Some influential papers from the history of Medical Hypotheses
I believe that a journal editor should be ‘agnostic’ about the truth of the papers he publishes, since truth in science is not something that editors ought to guess, but should only be determined after publication by evaluation and testing within the wider scientific community.
There is, at present, no objective method of evaluating a journal's relative or unique influence either quantitatively or qualitatively. To do this would require a great investment of intelligence, time and resources.
After all, papers published in very high impact journals like Nature, Science and PNAS would - if rejected from one of these - almost-certainly have been published in another of these, or elsewhere in a specialist journal with similar impact; and if this had happened the same paper may well have had identical impact.
What is hard to get-at is the _distinctive_ contribution of a _specific_ journal. At present, the best avaiable method may be biographical: asking scientists their opinion about the importance of particular papers in particular journals: http://medicalhypotheses.blogspot.com/2010/02/medical-hypotheses-authors-letters-of.html
However the crude influence of publications can sometimes be estimated using citation analysis – this looks at the number of times a paper has been listed in the reference section by other scientists.
Citations build-up over several years, so that citation analysis is more reliable for older papers.
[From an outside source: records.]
(** Modelled from the spec: [SsaBuilder::BuildSsa] (ssa_builder.cc is missing).
    "Convert provisional per-block vreg arrays into true phi nodes [...],
    assign a concrete type to every phi and every instruction left ambiguous by
    the materializer, and delete any phi whose resolved inputs are all the
    identical value".  "Mixing reference and primitive inputs into the same phi
    after resolution is invalid-bytecode"; "if a phi remains ambiguous after
    the fixpoint [...], report invalid-bytecode". *)
Definition spec_BuildSsa (this : HGraphBuilder) (h : Heap SpecStageObjects)
    : GraphAnalysisResult * Heap SpecStageObjects :=
  let g := graph_ h in
  let l := stage_objects_ h in
  let phis := placed_phis g l in
  if existsb (fun e : nat * HPhi => mixes_reference_and_primitive (input_types g l (snd e))) phis
  then (kAnalysisInvalidBytecode, h)
  else
    let kept := eliminate_redundant_phis (List.length phis) phis in
    if existsb (fun e : nat * HPhi => is_ambiguous (phi_type_ (snd e))) kept
    then (kAnalysisInvalidBytecode, h)
    else (kAnalysisSuccess, with_graph (with_blocks (map (finished_block g kept) (blocks_ g)) g) h).

(** The stages of the specification behind the interface of the builder.  The
    two stages that read bytecode are left to the caller: decoding bytecode is
    outside the specification. *)
Definition spec_collaborators
    (partition materialize :
       HGraphBuilder -> Heap SpecStageObjects -> bool * Heap SpecStageObjects)
    : Collaborators :=
  {| StageObjects := SpecStageObjects;
     new_stage_objects := fun _ => {| locals_for_ := [] |};
     block_builder_Build := partition;
     block_builder_BuildIntrinsic := spec_block_builder_BuildIntrinsic;
     BuildDominatorTree := spec_BuildDominatorTree;
     instruction_builder_Build := materialize;
     instruction_builder_BuildIntrinsic := spec_instruction_builder_BuildIntrinsic;
     BuildSsa := spec_BuildSsa |}.

(* ===================================================================== *)
(** * Synthetic inputs *)
(* ===================================================================== *)

(** A partitioner that answers [ok] and leaves a given skeleton in the graph,
    and a materializer that answers [ok] and leaves given instructions and
    vreg arrays: the two bytecode stages, scripted. *)
Definition scripted_partitioner (ok : bool) (skeleton : list HBasicBlock) (entry : nat)
    (this : HGraphBuilder) (h : Heap SpecStageObjects) : bool * Heap SpecStageObjects :=
  (ok, with_graph {| blocks_ := blocks_ (graph_ h) ++ skeleton;
                     entry_block_ := Some entry;
                     number_of_vregs_ := number_of_vregs_ (graph_ h);
                     number_of_in_vregs_ := number_of_in_vregs_ (graph_ h) |} h).
(** * kkumtl-demo: formatter, cursor, splice, history and storage core

    A shallow embedding of the JavaScript sources of the novel-writing
    assistant.  JavaScript strings are sequences of UTF-16 code units; the
    regular expressions of the sources are transcribed one by one and run by
    a small backtracking matcher that follows the ECMAScript matching order;
    the DOM appears as a tree of text and element nodes together with the
    fragment serialiser and parser the formatter relies on. *)

From Stdlib Require Import List NArith ZArith Lia String Ascii Bool DecimalString Sorted.
From stdpp Require Import gmap.
Import ListNotations.
(** The number that a finite element denotes. *)
Definition value (a : IEEE754.float) : QArith_base.Q :=
  match a with
  | IEEE754.Finite q => q
  | _ => QArith_base.Qmake 0 1
  end.

(** The conversion of a binary64 number to binary32, by numpy. *)
Definition of_float64 (a : IEEE754.float) : IEEE754.float :=
  match a with
  | IEEE754.Finite q => round IEEE754.gradual q
  | other => other
  end.

(** [np.arange(start, stop, step, dtype=float32)] on Python floats, which
    [jnp.arange] calls: the length [ceil((stop - start) / step)] and the
    second entry [start + step] are computed in binary64; the array is
    filled in binary32 with [first + i * delta], where [delta] is the
    difference of its first two entries. *)
Definition arange (start stop step : IEEE754.float)
  : outcome (list IEEE754.float) :=
  let zero_step :=
    match step with
    | IEEE754.Finite s => IEEE754.is_zero s
    | _ => false
    end in
  if zero_step then Raised ZeroDivisionError
  else
    match Float64.div (Float64.sub stop start) step with
    | IEEE754.Finite quotient =>
        let length := Z.to_nat (Qround.Qceiling quotient) in
        let next := Float64.add start step in
        let first := of_float64 start in
        let second := of_float64 next in
        let delta := sub IEEE754.gradual second first in
        Returned
          (firstn length
             (first :: second
              :: map (fun i =>
                        add IEEE754.gradual first
                            (mul IEEE754.gradual
                                 (of_Z IEEE754.gradual (Z.of_nat i)) delta))
                     (seq 2 (length - 2))))
    | IEEE754.Infinity _ => Raised OverflowError
    | IEEE754.NaN => Raised ValueError
    end.

(** [models.py], line 17. *)
Definition RADII : outcome (list IEEE754.float) :=
  arange (Float64.literal 75 100) (Float64.literal 203 100)
         (Float64.literal 2 100).

(** [position_predictor.py]: the radial bins.  The fields [min_radius] and
    [max_radius] are Python floats; [jnp.linspace] converts them to
    binary32 and computes under the [mode] of the backend. *)
Module TargetPositionPredictor.
Definition emit (e : event) : io unit := ([e], Returned tt).

Notation "'let*' x ':=' c 'in' k" := (bind c (fun x => k))
  (at level 10, x name, c at level 100, k at level 200).

Definition trace {A} (c : io A) : list event := fst c.
Definition result {A} (c : io A) : outcome A := snd c.

(** The [logger] calls. *)
Definition log (lvl : level) (msg : string) (kwargs : list (string * logval)) : io unit :=
  emit (Log lvl msg kwargs).

Definition scopes : list string := ["https://graph.microsoft.com/.default"].

(** The double quote character, for the attribute values of the HTML. *)
Definition dquote : string := String (Ascii.ascii_of_nat 34) EmptyString.

(** Calls into the collaborators: the call is recorded, the [world] answers. *)
Definition call_acquire_token_silent (w : world)
    (app : ConfidentialClientApplication) (sc : list string)
  : io (option (gmap string string)) :=
  let* _ := emit (AcquireTokenSilent app sc) in
  ret (acquire_token_silent w app sc).

Definition call_acquire_token_for_client (w : world)
    (app : ConfidentialClientApplication) (sc : list string)
  : io (gmap string string) :=
  let* _ := emit (AcquireTokenForClient app sc) in
  ret (acquire_token_for_client w app sc).

Definition client_post (w : world) (target : string) (payload : json)
    (headers : list (string * string)) (timeout : Z) : io Response :=
  let* _ := emit (Post target payload headers timeout) in
  ret (post w target payload headers timeout).

(** [Response.raise_for_status]. *)
Definition raise_for_status (r : Response) : io unit :=
  if is_success r then ret tt else raise (HTTPStatusError r).

(** A [result] variable holding a dictionary or [None]. *)
Definition res_truthy (r : option (gmap string string)) : bool :=
  match r with
  | None => false
  | Some d => dict_truthy d
  end.

Definition res_has (k : string) (r : option (gmap string string)) : bool :=
  match r with
  | None => false
  | Some d => dict_has k d
  end.

Definition res_get (k : string) (r : option (gmap string string)) : option string :=
  match r with
  | None => None
  | Some d => d !! k
  end.

Definition recipient_entry (address : json) : json :=
  JObject [("emailAddress", JObject [("address", address)])].

(** ** [src/app/extensions/ms_graph_mailer.py] *)

Module ms_graph_mailer.

Record MsGraphMailer : Type := {
  client_id : option string;
  client_secret : option string;
  tenant_id : option string;
  sender : option string;
  recipient : option string;
  _confidential_client : option ConfidentialClientApplication
}.

(** [MsGraphMailer.__init__], lines 18-41. *)
Definition __init__ (client_id client_secret tenant_id sender recipient : option string)
  : MsGraphMailer :=
  let authority :=
    if truthy tenant_id
    then Some ("https://login.microsoftonline.com/" +:+ fmt tenant_id)
    else None in
  {| client_id := client_id;
     client_secret := client_secret;
     tenant_id := tenant_id;
     sender := sender;
     recipient := recipient;
     _confidential_client :=
       if all [client_id; client_secret; authority]
       then Some {| app_client_id := client_id;
                    app_client_credential := client_secret;
                    app_authority := authority |}
       else None |}.

(** The names and values that [is_configured] walks through, lines 49-55. *)
Definition named_configs (self : MsGraphMailer) : list (string * option string) :=
  [ ("MS_CLIENT_ID", client_id self);
    ("MS_CLIENT_SECRET", client_secret self);
    ("MS_TENANT_ID", tenant_id self);
    ("MS_SENDER_ADDRESS", sender self);
    ("MS_RECIPIENT_ADDRESS", recipient self) ].

Definition missing_configs (self : MsGraphMailer) : list string :=
  map fst (List.filter (fun nv => negb (truthy (snd nv))) (named_configs self)).

(** [MsGraphMailer.is_configured], lines 43-65. *)
Definition is_configured (self : MsGraphMailer) : io bool :=
  if negb (all [client_id self; client_secret self; tenant_id self;
                sender self; recipient self])
  then
    let* _ := log WARNING
                "Microsoft Graph mailer is not fully configured; skip sending digest."
                [("missing_configs", LNames (missing_configs self))] in
    ret false
  else if negb (bool_decide (is_Some (_confidential_client self)))
  then
    let* _ := log ERROR
                "Failed to initialize MSAL confidential client; check configuration."
                [] in
    ret false
  else ret true.

(** [MsGraphMailer._acquire_token], lines 67-83. *)
Definition _acquire_token (w : world) (self : MsGraphMailer) : io (option string) :=
  match _confidential_client self with
  | None => raise AssertionError
  | Some app =>
      let* result := call_acquire_token_silent w app scopes in
      let* result :=
        if negb (res_truthy result)
        then let* r := call_acquire_token_for_client w app scopes in ret (Some r)
        else ret result in
      if negb (res_truthy result) || negb (res_has "access_token" result)
      then
        let* _ := log ERROR "Failed to acquire Microsoft Graph access token."
                    [("error",
                      LAttr (if res_truthy result then res_get "error" result else None));
                     ("description",
                      LAttr (if res_truthy result
                             then res_get "error_description" result else None))] in
        ret None
      else ret (res_get "access_token" result)
  end.

(** One list item of [_build_body], line 92. *)
Definition game_item (game : PromotionGame) : string :=
  "<li><strong>" +:+ title game +:+ "</strong> - <a href=" +:+ dquote +:+ url game
  +:+ dquote +:+ ">" +:+ url game +:+ "</a></li>".

(** [MsGraphMailer._build_body], lines 85-95. *)
Definition _build_body (promotions : list PromotionGame) : string :=
  let items := promotions in
  match items with
  | [] => "<p>No free games detected from Epic Store at this time.</p>"
  | _ :: _ =>
      let game_items := String.concat "" (map game_item items) in
      "<p>Here are the current free games on Epic Store:</p><ul>" +:+ game_items
      +:+ "</ul>"
  end.

(** The [payload] of [send_free_game_digest], lines 105-113. *)
Definition payload (self : MsGraphMailer) (promotions : list PromotionGame) : json :=
  JObject
    [ ("message",
       JObject
         [ ("subject", JString "Epic Store - Weekly Free Games Update");
           ("body", JObject [ ("contentType", JString "HTML");
                              ("content", JString (_build_body promotions)) ]);
           ("toRecipients", JArray [recipient_entry (json_of_attr (recipient self))]);
           ("from", JObject [("emailAddress",
                              JObject [("address", json_of_attr (sender self))])]) ]);
      ("saveToSentItems", JString "true") ].

(** [MsGraphMailer.send_free_game_digest], lines 97-128. *)
Definition send_free_game_digest (w : world) (self : MsGraphMailer)
    (promotions : list PromotionGame) : io unit :=
  let* configured := is_configured self in
  if negb configured then ret tt
  else
    let* token := _acquire_token w self in
    if negb (truthy token) then ret tt
    else
      let headers := [("Authorization", "Bearer " +:+ fmt token)] in
      let url :=
        "https://graph.microsoft.com/v1.0/users/" +:+ fmt (sender self) +:+ "/sendMail" in
      let* response := client_post w url (payload self promotions) headers 30 in
      if is_success response
      then log SUCCESS "Free game digest email sent via Microsoft Graph." []
      else log ERROR "Failed to send free game digest email."
             [("status_code", LInt (status_code response));
              ("content", LText (text response))].

End ms_graph_mailer.

(** ** [src/app/services/notification_service.py] *)

Module notification_service.

Record MicrosoftMailClient : Type := {
  authority : string;
  client_id : string;
  client_secret : string;
  sender : string;
  recipients : list string
}.

(** [MicrosoftMailClient.__init__], lines 17-29. *)
Definition __init__ (tenant_id client_id client_secret sender : string)
    (recipients : list string) : MicrosoftMailClient :=
  {| authority := "https://login.microsoftonline.com/" +:+ tenant_id;
     client_id := client_id;
     client_secret := client_secret;
     sender := sender;
     recipients := recipients |}.

(** [MicrosoftMailClient._acquire_token], lines 41-52.  The membership test
    of line 48 and the subscript of line 52 read the same key. *)
Definition _acquire_token (w : world) (self : MicrosoftMailClient) : io string :=
  let app := {| app_client_id := Some (client_id self);
                app_client_credential := Some (client_secret self);
                app_authority := Some (authority self) |} in
  let* result := call_acquire_token_for_client w app scopes in
  match result !! "access_token" with
  | None =>
      raise (RuntimeError ("Failed to acquire Microsoft Graph token: "
                           +:+ fmt (result !! "error_description")))
  | Some access_token => ret access_token
  end.

(** One list item of [send_promotions], line 69. *)
Definition promotion_item (promotion : PromotionGame) : string :=
  "<li><a href=" +:+ dquote +:+ url promotion +:+ dquote +:+ ">" +:+ title promotion
  +:+ "</a> — " +:+ description promotion +:+ "</li>".

(** The [html_body] of [send_promotions], lines 66-79. *)
Definition html_body (promotions : list PromotionGame) : string :=
  let items := map promotion_item promotions in
  String.concat ""
    [ "<p>以下是本周可领取的 Epic 免费游戏：</p>";
      "<ul>";
      String.concat "" items;
      "</ul>";
      "<p>邮件由 epic-awesome-gamer 自动发送。</p>" ].

(** The [message] of [send_promotions], lines 81-87. *)
Definition message (self : MicrosoftMailClient) (promotions : list PromotionGame) : json :=
  JObject
    [ ("message",
       JObject
         [ ("subject", JString "Epic 免费游戏更新");
           ("body", JObject [ ("contentType", JString "HTML");
                              ("content", JString (html_body promotions)) ]);
           ("toRecipients",
            JArray (map (fun r => recipient_entry (JString r)) (recipients self))) ]) ].

(** [MicrosoftMailClient.send_promotions], lines 54-96. *)
Definition send_promotions (w : world) (self : MicrosoftMailClient)
    (promotions : list PromotionGame) : io unit :=
  match promotions with
  | [] => log DEBUG "No promotions to send, skipping email notification" []
  | _ :: _ =>
      match recipients self with
      | [] =>
          log WARNING
            "Microsoft email recipients are not configured; skipping free game notification"
            []
      | _ :: _ =>
          let* token := _acquire_token w self in
          let url :=
            "https://graph.microsoft.com/v1.0/users/" +:+ sender self +:+ "/sendMail" in
          let headers := [("Authorization", "Bearer " +:+ token)] in
          let* resp := client_post w url (message self promotions) headers 30 in
          let* _ := raise_for_status resp in
          log SUCCESS "Free game notification sent via Microsoft email" []
      end
  end.

End notification_service.

Module En := ms_graph_mailer.
Module Zh := notification_service.

(** ** Sample data used by the closed examples *)

Definition game_a : PromotionGame :=
  {| title := "Game A"; url := "http://x/a"; description := "first" |}.

Definition game_b : PromotionGame :=
  {| title := "Game B"; url := "http://x/b"; description := "second" |}.

(** A world in which nothing is cached, the token endpoint grants a token
    and the mail endpoint accepts the message. *)
Definition granting_world : world :=
  {| acquire_token_silent := fun _ _ => None;
     acquire_token_for_client := fun _ _ => {[ "access_token" := "tok" ]};
     post := fun _ _ _ _ => {| status_code := 202; text := "" |} |}.

(** A world whose token endpoint refuses the credentials. *)
Definition refusing_world : world :=
  {| acquire_token_silent := fun _ _ => None;
     acquire_token_for_client := fun _ _ =>
       {[ "error" := "invalid_client"; "error_description" := "bad secret" ]};
     post := fun _ _ _ _ => {| status_code := 202; text := "" |} |}.

(** A world whose mail endpoint answers 500. *)
Definition failing_world : world :=
  {| acquire_token_silent := fun _ _ => None;
     acquire_token_for_client := fun _ _ => {[ "access_token" := "tok" ]};
     post := fun _ _ _ _ => {| status_code := 500; text := "boom" |} |}.

Definition en_mailer : En.MsGraphMailer :=
  En.__init__ (Some "cid") (Some "secret") (Some "tenant")
    (Some "me@example.org") (Some "you@example.org").

(** The confidential client its constructor builds. *)
Definition en_app : ConfidentialClientApplication :=
  {| app_client_id := Some "cid";
     app_client_credential := Some "secret";
     app_authority := Some "https://login.microsoftonline.com/tenant" |}.

Definition zh_client : Zh.MicrosoftMailClient :=
  Zh.__init__ "tenant" "cid" "secret" "me@example.org"
    ["you@example.org"; "them@example.org"].

(** ** Vocabulary of the properties *)

(** The test of line 44 of [ms_graph_mailer.py]: all five fields are true. *)
Definition fields_present (self : En.MsGraphMailer) : bool :=
  all [En.client_id self; En.client_secret self; En.tenant_id self;
       En.sender self; En.recipient self].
But citations tend to reward mainstream 'methodological' papers - it is hard to estimate the importance of 'ideas' papers such as hypotheses and theories, especially as scientists do not feel obliged to cite the sources of their ideas even if they can remember them (whereas, by contrast, scientists must cite the source of any empirical data on which their own research depends).
Bearing in mind these methods and caveats, I have compiled a short list of some of the papers from Medical Hypotheses which seem to have been most influential.
There were just two editors of Medical Hypotheses in its 35 year history
1975-2003 – David L Horrobin as Editor
In the early days of Medical Hypotheses many of the papers reflected the first Editor’s interest in nutritional topics; and Medical Hypotheses published many ideas that helped launch some of today’s mainstream ideas about diet, such as the benefits of supplementation with ‘omega’ fatty acids and antioxidants.
In 1985 AJ Verlangieri and others outlined the now widely-accepted idea that eating plenty of fruit and vegetables helps prevent heart disease in a widely quoted paper: “Fruit and vegetable consumption and cardiovascular mortality”.
Through the 1980s in Medical Hypotheses, freelance US scientist Mark F McCarty was publishing many of the early and influential papers about the importance of antioxidants in the diet, and their possible role in preventing disease. Over some three decades McCarty has published more papers in Medical Hypotheses than anyone else, and together these papers have been cited thousands of times in the scientific literature.
In 1987 the Medical Hypotheses founding editor David Horrobin published a frequently-referenced paper on the ‘omega-3’ type of essential fatty acid, which so many people now use as dietary supplements: “Low prevalences of coronary heart disease (CHD), psoriasis, asthma and rheumatoid arthritis in Eskimos: Are they caused by high dietary intake of eicosapentaenoic acid (EPA), a genetic variation of essential fatty acid (EFA) metabolism or a combination of both?”
In 1985, Clouston and Kerr published in Medical Hypotheses an influential paper called “Apoptosis, lymphocytotoxicity and the containment of viral infections”. This first described the now widely accepted idea that viruses may be fought by inducing suicide in virus-infected cells.
The most widely cited paper in Medical Hypotheses was published in 1991: The macrophage theory of depression by RS Smith. This is a key paper which argues that immune system chemicals may be a major cause of depression, and has been cited 242 times according to Google Scholar.
2004-2010 Bruce G Charlton as Editor
Here are some recent papers under my editorship which have already had an impact:
In 2005, Lola Cuddy and Jackie Duffin of Queens University Canada published an influential paper in Medical Hypotheses based on an elderly lady with several Alzheimer’s disease who still retained the ability to recognize music. They theorized that this might provide useful information on the nature of brain damage in Alzheimer’s, and suggested that dementia sufferers might benefit from a more musical environment. This paper was awarded the David Horrobin Prize for 2005 for the paper in Medical Hypotheses which best exemplified the intentions of the founding editor – the famous Cambridge transplant surgeon Sir Roy Calne was judge.
In “A tale of two cannabinoids” by E Russo & GW Guy from 2006, the authors presented the rationale for using a combination of marijuana products tetrahydrocannabinol (THC) and cannabidiol (CBD) as useful painkilling drugs and for the treatment of several other medical conditions. This idea has since been widely discussed in the scientific literature.
In 2005 Eric Altschuler published a letter in Medical Hypotheses outlining his idea that survivors of the 1918 flu epidemic might even now retain immunity to the old virus. A few 1918 flu survivors were found who still had antibodies, and cells from these people were cloned to create an antiserum that protected experimental mice against the flu virus. The work was eventually published in Nature and received wide coverage in the media.